PURPOSE: To determine whether the accumulated dose using image guided radiation therapy is a stronger predictor of clinical outcomes than the planned dose in stereotactic body radiation therapy (SBRT) for liver metastases. METHODS AND MATERIALS: From 2003 to 2009, 81 patients with 142 metastases were treated in institutional review board-approved SBRT studies (5-10 fractions). Patients were treated during free breathing (with or without abdominal compression) or with controlled exhale breath-holding. SBRT was planned on a static exhale computed tomography (CT) scan, and the minimum planning target volume dose to 0.5 cm(3) (minPTV) was recorded. The accumulated minimum dose to the 0.5 cm(3) gross tumor volume (accGTV) was calculated after performing dose accumulation from exported image guided radiation therapy data sets registered to the planning CT using rigid (2-dimensional MV/kV orthogonal) or deformable (3-dimensional/4-dimensional cone beam CT) image registration.

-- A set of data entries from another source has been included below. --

(* ===== verification/Patterns.v ===== *)
(** * The pattern registry [PATTERNS] of [src/utils.py]

    The dictionary [PATTERNS] (utils.py, lines 9-18) maps each entity kind
    to a regular expression.  It is modelled as an association list, in
    the dictionary's insertion order (the order [PATTERNS.items()] yields,
    which the masker's tie-break depends on), of the key string and the
    syntax tree of the regular expression, each tree a transcription of
    the pattern string of the source.

    A character class is the list of its items ([Regex.class_item]) in
    the order of the pattern: literals, ranges and the categories [\d],
    [\s], [\w].  The trees are written in the shape [re_compile]
    ([RegexParse]) gives them, which [RegexParse.PATTERNS_compiled] checks
    against the pattern strings of the source. *)

From Stdlib Require Import Ascii String.
From Stdlib Require Import List Arith Lia Bool.
From S2P Require Import Prelude Regex.
Import ListNotations.
Open Scope list_scope.

(** ** Regex combinators for the quantifiers of the patterns *)

Definition chr (c : ascii) : regex := RChar [CLit c].
Definition seqs (rs : list regex) : regex := fold_right RSeq REmpty rs.
Definition alts (r : regex) (rs : list regex) : regex := fold_left (fun a b => RAlt a b) rs r.
Definition plus (r : regex) : regex := RRep true 1 None r.           (* r+  *)
Definition opt (r : regex) : regex := RRep true 0 (Some 1) r.        (* r?  *)
Definition lazy_opt (r : regex) : regex := RRep false 0 (Some 1) r.  (* r?? *)
Definition lazy_star (r : regex) : regex := RRep false 0 None r.     (* r*? *)
Definition count (lo hi : nat) (r : regex) : regex := RRep true lo (Some hi) r. (* r{lo,hi} *)

Definition digit : regex := RChar [CDigit].
Definition space : regex := RChar [CSpace].

(** ** The patterns *)

(** [([A-Z][a-z]+(?:\s[A-Z][a-z]+)+)] *)
Definition full_name_re : regex :=
  seqs [RChar [CRange "A" "Z"]; plus (RChar [CRange "a" "z"]);
        plus (seqs [space; RChar [CRange "A" "Z"]; plus (RChar [CRange "a" "z"])])].

(** [([a-zA-Z0-9_.+-]+@[a-zA-Z0-9-]+\.[a-zA-Z0-9-.]+)] *)
Definition email_re : regex :=
  seqs [plus (RChar [CRange "a" "z"; CRange "A" "Z"; CRange "0" "9";
                     CLit "_"; CLit "."; CLit "+"; CLit "-"]);
        chr "@";
        plus (RChar [CRange "a" "z"; CRange "A" "Z"; CRange "0" "9"; CLit "-"]);
        chr ".";
        plus (RChar [CRange "a" "z"; CRange "A" "Z"; CRange "0" "9"; CLit "-"; CLit "."])].

(** [[-.\s]] *)
Definition phone_sep : regex := RChar [CLit "-"; CLit "."; CSpace].

(** [(\+?\d{1,3}[-.\s]??\d{1,4}[-.\s]??\d{3,4}[-.\s]??\d{3,4})] *)
Definition phone_number_re : regex :=
  seqs [opt (chr "+"); count 1 3 digit; lazy_opt phone_sep; count 1 4 digit;
        lazy_opt phone_sep; count 3 4 digit; lazy_opt phone_sep; count 3 4 digit].

(** [[-/]] *)
Definition date_sep : regex := RChar [CLit "-"; CLit "/"].

(** [(\b(?:0?[1-9]|[12][0-9]|3[01])[-/](?:0?[1-9]|1[012])[-/](?:19|20)\d{2}\b)] *)
Definition dob_re : regex :=
  seqs [RWordB;
        alts (seqs [opt (chr "0"); RChar [CRange "1" "9"]])
             [seqs [RChar [CLit "1"; CLit "2"]; RChar [CRange "0" "9"]];
              seqs [chr "3"; RChar [CLit "0"; CLit "1"]]];
        date_sep;
        alts (seqs [opt (chr "0"); RChar [CRange "1" "9"]])
             [seqs [chr "1"; RChar [CLit "0"; CLit "1"; CLit "2"]]];
        date_sep;
        alts (seqs [chr "1"; chr "9"]) [seqs [chr "2"; chr "0"]];
        count 2 2 digit;
        RWordB].

(** [\b\d{4}\s?\d{4}\s?\d{4}\b] *)
Definition aadhar_num_re : regex :=
  seqs [RWordB; count 4 4 digit; opt space; count 4 4 digit; opt space;
        count 4 4 digit; RWordB].

(** [\b(?:\d[ -]*?){13,16}\b] *)
Definition credit_debit_no_re : regex :=
  seqs [RWordB; count 13 16 (seqs [digit; lazy_star (RChar [CLit " "; CLit "-"])]); RWordB].

(** [\b\d{3,4}\b] *)
Definition cvv_no_re : regex := seqs [RWordB; count 3 4 digit; RWordB].

(** [\b(0[1-9]|1[0-2])\/?([0-9]{2}|[0-9]{4})\b] *)
Definition expiry_no_re : regex :=
  seqs [RWordB;
        alts (seqs [chr "0"; RChar [CRange "1" "9"]]) [seqs [chr "1"; RChar [CRange "0" "2"]]];
        opt (chr "/");
        alts (count 2 2 (RChar [CRange "0" "9"])) [count 4 4 (RChar [CRange "0" "9"])];
        RWordB].

(** [PATTERNS], in insertion order. *)
Definition PATTERNS : list (str * regex) :=
  [(lit "full_name", full_name_re);
   (lit "email", email_re);
   (lit "phone_number", phone_number_re);
   (lit "dob", dob_re);
   (lit "aadhar_num", aadhar_num_re);
   (lit "credit_debit_no", credit_debit_no_re);
   (lit "cvv_no", cvv_no_re);
   (lit "expiry_no", expiry_no_re)].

Univariate and multivariate Cox regression models assessed the factors influencing the time to local progression (TTLP). Hazard ratios for accGTV and minPTV were compared using model goodness-of-fit and bootstrapping. RESULTS: Overall, the accGTV dose exceeded the minPTV dose in 98% of the lesions. For 5 to 6 fractions, accGTV doses of >45 Gy were associated with 1-year local control of 86%. On univariate analysis, the cancer subtype (breast), smaller tumor volume, and increased dose were significant predictors for improved TTLP. The dose and volume were uncorrelated; the accGTV dose and minPTV dose were correlated and were tested separately on multivariate models. Breast cancer subtype, accGTV dose (P<.001), and minPTV dose (P=.02) retained significance in the multivariate models. The univariate hazard ratio for TTLP for 5-Gy increases in accGTV versus minPTV was 0.67 versus 0.74 (all patients; 95% confidence interval of difference 0.03-0.14). Goodness-of-fit testing confirmed the accGTV dose as a stronger dose-response predictor than the minPTV dose. CONCLUSIONS: The accGTV dose is a better predictor of TTLP than the minPTV dose for liver metastasis SBRT. The use of modern image guided radiation therapy in future analyses of dose-response outcomes should increase the concordance between the planned and delivered doses.